G-Dragon : Je ne pense pas vraiment me connaître. Je ne comprends pas vraiment comment [K-pop] fonctionne. Mais je suis certain que nous devons obtenir l'approbation lorsque nous en avons l'occasion. Malheureusement, en Corée, j'ai l'impression que certaines personnes ne voient que les signes du dollar. Envoyer des artistes qui ne sont pas complètement préparés sur les marchés étrangers. Je suis toujours contre de telles approches. Il y a certainement du bon et du mauvais. De toute évidence, il est énorme qu'un si petit pays soit capable de produire des talents pour se rendre aux États-Unis et en Europe. Il sert également de passerelle vers la culture coréenne. La musique, les gens et les arts se répandent ; Je pense que c'est la bonne partie. Le pire, c'est de voir des artistes, que nous regardons et que nous n'avons pas l'impression d'être bons. C'est mon opinion personnelle, mais il y a certains actes que je suis un peu gêné de regarder. Comme les gens ici ne connaissent pas grand-chose à la Corée, leur perception de sa musique se limitera à ces actes. C'est un peu dommage.

Alors, G-Dragon fait-il partie de la K-pop ?

G-Dragon : Je ne peux pas dire que je déteste le titre. Parce qu'en fin de compte, c'est de la musique pop de Corée. Mais à long terme, je ne veux pas être affilié à ce nom. Je ne veux pas aller dans un pays étranger et me retrouver dans ce genre. Je regarde juste la situation dans son ensemble. Ce titre K-pop pourrait être bon pour le moment, mais à l'avenir, il pourrait me retenir, comme une sorte de prison.
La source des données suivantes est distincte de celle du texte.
(** A client that can be told either. *)
Definition answerable (Er : fault → Prop) (c : client) : Prop := ∀ b, sendable Er (stale (print_bool b)) c.2.

Lemma answerable_grantable Er cs : Forall (answerable Er) cs → Forall (grantable Er) cs.
Proof. intros H. eapply Forall_impl; [exact H|]. intros c Hc. apply (Hc true). Qed.

Lemma slot_step_waiting Er op x : Forall (answerable Er) (op_clients op ++ slot_waiting x) →
  Forall (answerable Er) (slot_waiting (slot_step op x).1).
Proof.
  rewrite Forall_app. intros [Ho Hw]. destruct x as [[d a]|]; [|done]. cbn in *.
  destruct (abs_step op a) as [a' o] eqn:Hs. cbn. destruct (_ && _); [done|]. cbn.
  replace a' with (abs_step op a).1 by (by rewrite Hs). clear Hs. destruct op as [c|c]; cbn in *; destruct (holder a) as [h|]; cbn;
    try case_decide; cbn; try done; [by apply Forall_app|].
  destruct (waiting a); cbn; [constructor|]. by apply Forall_cons in Hw as [_ ?].
Qed.

(** What stops the sending of an answer. *)
Definition unreachable (f : fault) : Prop := f = MailTooLong ∨ f = BadMailBox.
Lemma answerable_unreachable cs : Forall (answerable unreachable) cs.
Proof. apply Forall_forall. intros c _ b. split; intros _; [by left|by right]. Qed.

(** One request refines one step of the slot. *)
Definition slot_post (i : Z) (op : lock_op) (x : AbsSlot) (s s' : Server) : Prop :=
  Inv s' ∧ slot_is s' i (slot_step op x).1 ∧ ∃ ms, outbox s' = outbox s ++ ms ∧ answer_mail ms (slot_step op x).2.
Je me méfie un peu de ça.

GD DÉCRIT POURQUOI YG EST LE MEILLEUR LABEL POUR UN MUSICIEN !

Tu as commencé comme rappeur, puis tu es devenu une idole, et maintenant tu es devenu un artiste. Quel titre préférez-vous ?
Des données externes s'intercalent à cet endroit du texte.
(** The whole broadcast, for a property [P] that each request for the lock
    keeps. *)
Lemma broadcast_wp Er (P : list ServerReplyMsg → Server → Prop) cv lock pkt mail c s : Inv s → entry (table s) cv c →
  (∀ q t s1, P q s1 → P q (with_CVs t s1)) →
  (∀ r q s1, Inv s1 → P (r :: q) s1 →
     wp Er (serverAcquireLock lock (r_pktHdr r) (r_mailHdr r)) (λ _ s2, Inv s2 ∧ P q s2) s1) →
  sendable Er (print_bool true) mail → P (cq c) s →
  wp Er (serverDoBroadcast cv lock pkt mail) (λ _ s', ∃ s1, Inv s1 ∧ P [] s1 ∧
    entry (table s1) cv (mkServerCV (cname c) [] (-1) (createCVCount c)) ∧
    s' = with_mail (mkMail pkt mail threadID (print_bool true) (up (sends s1) pkt)) s1) s.
Proof.
  intros Hi Hc HP Hstep Hsend Hp. pose proof (cv_entry_ok _ _ _ Hi Hc) as Hok. unfold serverDoBroadcast.
  apply wp_bind, wp_table_exists. rewrite (id_exists_entry _ _ _ Hc). cbn [negb].
  apply wp_bind, (wp_table_get _ _ _ _ _ Hc), wp_bind. eapply wp_mono.
  - by apply (broadcast_loop_wp Er P) with (c := c); [|done..|lia|].
  - cbn. intros ? s1 (Hi1 & Hp1 & Hc1). apply sendMail_spec; [done|]. exists s1. split_and!; [done..| |done].
    replace (-1) with (if bool_decide (cq c = []) then waitingLock c else -1); [exact Hc1|].
    case_bool_decide as Hnil; [|done]. destruct (decide (waitingLock c = -1)); [done|by destruct Hok].
Qed.

(** Waking the waiters [q] of a lock of this server, from a slot [x]: what the
    slot, the waiters left and the mail are in between. *)
Definition waking (i : Z) (x : AbsSlot) (all : list ServerReplyMsg) (s : Server) (q : list ServerReplyMsg) (s1 : Server) : Prop :=
  ∃ x1 ms as1, slot_is s1 i x1 ∧ Forall (answerable no_fault) (reply_client <$> q) ∧
    slot_final (wakeups q) x1 = slot_final (wakeups all) x ∧
    (slot_events (wakeups all) x).*2 = as1 ++ (slot_events (wakeups q) x1).*2 ∧
    outbox s1 = outbox s ++ concat ms ∧ Forall2 answer_mail ms as1.

Lemma waking_start i x q s : slot_is s i x → Forall (answerable no_fault) (reply_client <$> q) → waking i x q s q s.
Proof. intros Hx Hq. exists x, [], []. split_and!; [done..|by rewrite app_nil_r|constructor]. Qed.

Lemma waking_one i x all s r q s1 : Inv s1 → waking i x all s (r :: q) s1 →
  wp no_fault (exec_op i (Acq (reply_client r))) (λ _ s2, Inv s2 ∧ waking i x all s q s2) s1.
Proof.
  intros Hi (x1 & ms & as1 & Hx & [Hr Hq]%Forall_cons & Hfin & Hev & Ho & Hms).
  eapply wp_mono; [apply (slot_acquire_wp no_fault i (reply_client r) x1 s1 Hi Hx Hr)|].
  cbn. intros _ s2 (Hi2 & Hx2 & m & Hm & Ha). split; [done|].
  exists (slot_step (Acq (reply_client r)) x1).1, (ms ++ [m]), (as1 ++ [(slot_step (Acq (reply_client r)) x1).2]).
  split_and!; [done..|exact Hfin| | |].
  - rewrite Hev, <- (assoc_L app). done.
  - rewrite Hm, Ho, concat_app. cbn. by rewrite app_nil_r, (assoc_L app).
  - apply Forall2_app; [done|]. by constructor.
Qed.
G-Dragon : J'ai toujours aimé être rappeur. J'aimerais qu'on se souvienne de moi en tant que rappeur. D'une certaine manière, j'ai fini par chanter aussi. Je veux dire, je l'apprécie. Je m'amuse. Mais mes racines sont le rap et le hip-hop. Alors, je vais devenir rappeur. [Des rires.]
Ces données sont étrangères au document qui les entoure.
Lemma Broadcast_loop_spec c w : ∀ q K fuel, cond_queue (conds K c) = q → (length q < fuel)%nat →
  waitingLock (conds K c) = match q with [] => None | _ => Some w end →
  ∃ K', Broadcast_loop fuel c (Some w) K = Done (Returned, K') ∧
    readyList K' = readyList K ++ q ∧ conds K' c = new_Condition ∧
    (∀ c', c' ≠ c → conds K' c' = conds K c') ∧
    current K' = current K ∧ suspended K' = suspended K ∧ sems K' = sems K ∧ locks K' = locks K.
Proof.
  induction q as [|t q IH]; intros K [|fuel] Hq Hf Hw; cbn in Hf; try lia;
    cbn [Broadcast_loop]; unfold bind at 1; cbn; rewrite Hq.
  - exists K. rewrite app_nil_r. split_and!; try done. destruct (conds K c). cbn in *. by subst.
  - rewrite (bind_Done _ _ _ _ _ (Signal_pop c w K t q Hw Hq)).
    destruct (IH (with_cond c (mkCondition (match q with [] => None | _ => Some w end) q)
      (with_ready (readyList K ++ [t]) K)) fuel) as (K' & -> & Hr & Hc & Ho & Hrest);
      [cbn; by rewrite fn_lookup_insert|lia|cbn; by rewrite fn_lookup_insert|].
    exists K'. cbn in *. rewrite Hr, <- app_assoc. split_and!; try done; [|by apply Hrest..].
    intros c' Hc'. by rewrite Ho, fn_lookup_insert_ne.
Qed.

Lemma Broadcast_loop_stuck c w lk fuel K : waitingLock (conds K c) = Some w → Some w ≠ lk →
  cond_queue (conds K c) ≠ [] → Broadcast_loop fuel c lk K = Fault OutOfFuel.
Proof.
  intros Hw Hne Hq. induction fuel as [|fuel IH]; [done|]. cbn [Broadcast_loop]. unfold bind at 1. cbn.
  destruct (cond_queue (conds K c)) as [|t q] eqn:Hcq; [done|].
  rewrite (bind_Done _ _ K Returned K); [by apply IH|].
  unfold Signal, bind, get. cbn. by rewrite Hw, bool_decide_false.
Qed.

(** The loop is a sequence of calls of [Signal]. *)
Lemma Broadcast_loop_reachable ts values c lk t : NoDup (0%nat :: ts) → (∀ s, 0 <= values s) → ∀ fuel K st K',
  reachable ts values K → current K = Some t → Broadcast_loop fuel c lk K = Done (st, K') →
  reachable ts values K' ∧ current K' = Some t.
Proof.
  intros Hts Hv. induction fuel as [|fuel IH]; intros K st K' Hr Hc; [done|].
  cbn [Broadcast_loop]. unfold bind at 1. cbn. destruct (cond_queue (conds K c)) as [|u q]; [by intros [= _ <-]|].
  unfold bind at 1. destruct (Signal c lk K) as [[st1 K1]|f] eqn:HS; [|done]. intros HB.
  assert (reachable ts values K1) as Hr1.
  { eapply reach_step; [exact Hr|]. apply (step_call _ _ (CallSignal c lk) st1); [by eexists|exact HS]. }
  apply (IH K1 st K' Hr1); [|exact HB].
  unfold Signal, bind, get in HS. cbn in HS. destruct (waitingLock (conds K c)) as [w|]; [|by injection HS as _ <-].
  destruct (negb _); [by injection HS as _ <-|]. destruct (cond_queue (conds K c)); [done|]. by injection HS as _ <-.
Qed.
Maintenant que vous avez acquis un certain succès en tant qu'artiste solo, avez-vous déjà pensé à vous diversifier et à créer votre propre empreinte ?

G-Dragon : Je suis avec YG depuis que je suis enfant, donc je n'ai même jamais pensé à un autre endroit. Je pense que YG offre le meilleur environnement pour un musicien. J'ai rencontré de nombreux artistes en Amérique, des artistes en Asie du Sud-Est, et je pense que peu importe où vous allez ; il n'y a pas vraiment d'endroit comme YG nulle part. Ça donne vraiment beaucoup de soutien, ça ne retient pas d'aider les artistes qui veulent créer de la musique. Puisque nous pouvons faire beaucoup de choses différentes et ne pas avoir à nous soucier de l'argent, c'est génial. Et je n'ai jamais pensé à créer un label, ou je ne suis tout simplement pas encore très confiant. Je ne l'ai jamais fait. Je pense qu'un homme d'affaires est différent d'un artiste. Ils marchent sur des chemins différents. Les artistes créent les meilleures sorties lorsqu'ils s'amusent. Et lorsqu'un bon partenaire commercial les soutient de côté, cela crée une grande synergie. Quand quelqu'un essaie de faire les deux, je pense que la musique va mal et que le business va mal aussi.

Vous avez déjà eu l'impression que le marché coréen était un peu étouffant et restrictif ? Que ce soit le scandale des mauvaises herbes ou le problème de l'échantillonnage, ces choses ne sont rien en Amérique.

G-Dragon : Je ne dirais pas que c'est étouffant. Je veux dire qu'il y a certainement des moments où je me sens comme ça. Parfois, je ne le comprends pas. Mais les cultures évoluent pour le mieux. Et, tu sais, je suis coréen, mec. [Rires.] Vous savez, si vous êtes à Rome, vivez à la romaine. J'y ai grandi, j'y suis né et je devrais donc suivre ses directives, vivre comme un Coréen. Et j'aime vraiment la Corée. J'ai grandi en écoutant de la musique coréenne et j'ai pu en arriver là où je suis. Il y a certainement des moments où je ne suis pas satisfait, mais j'ai gagné beaucoup plus et j'ai beaucoup appris. Je pense que ça va aller mieux. Beaucoup de gens, moi y compris, essaient de jeter de nouvelles lumières sur la culture et de la faire avancer.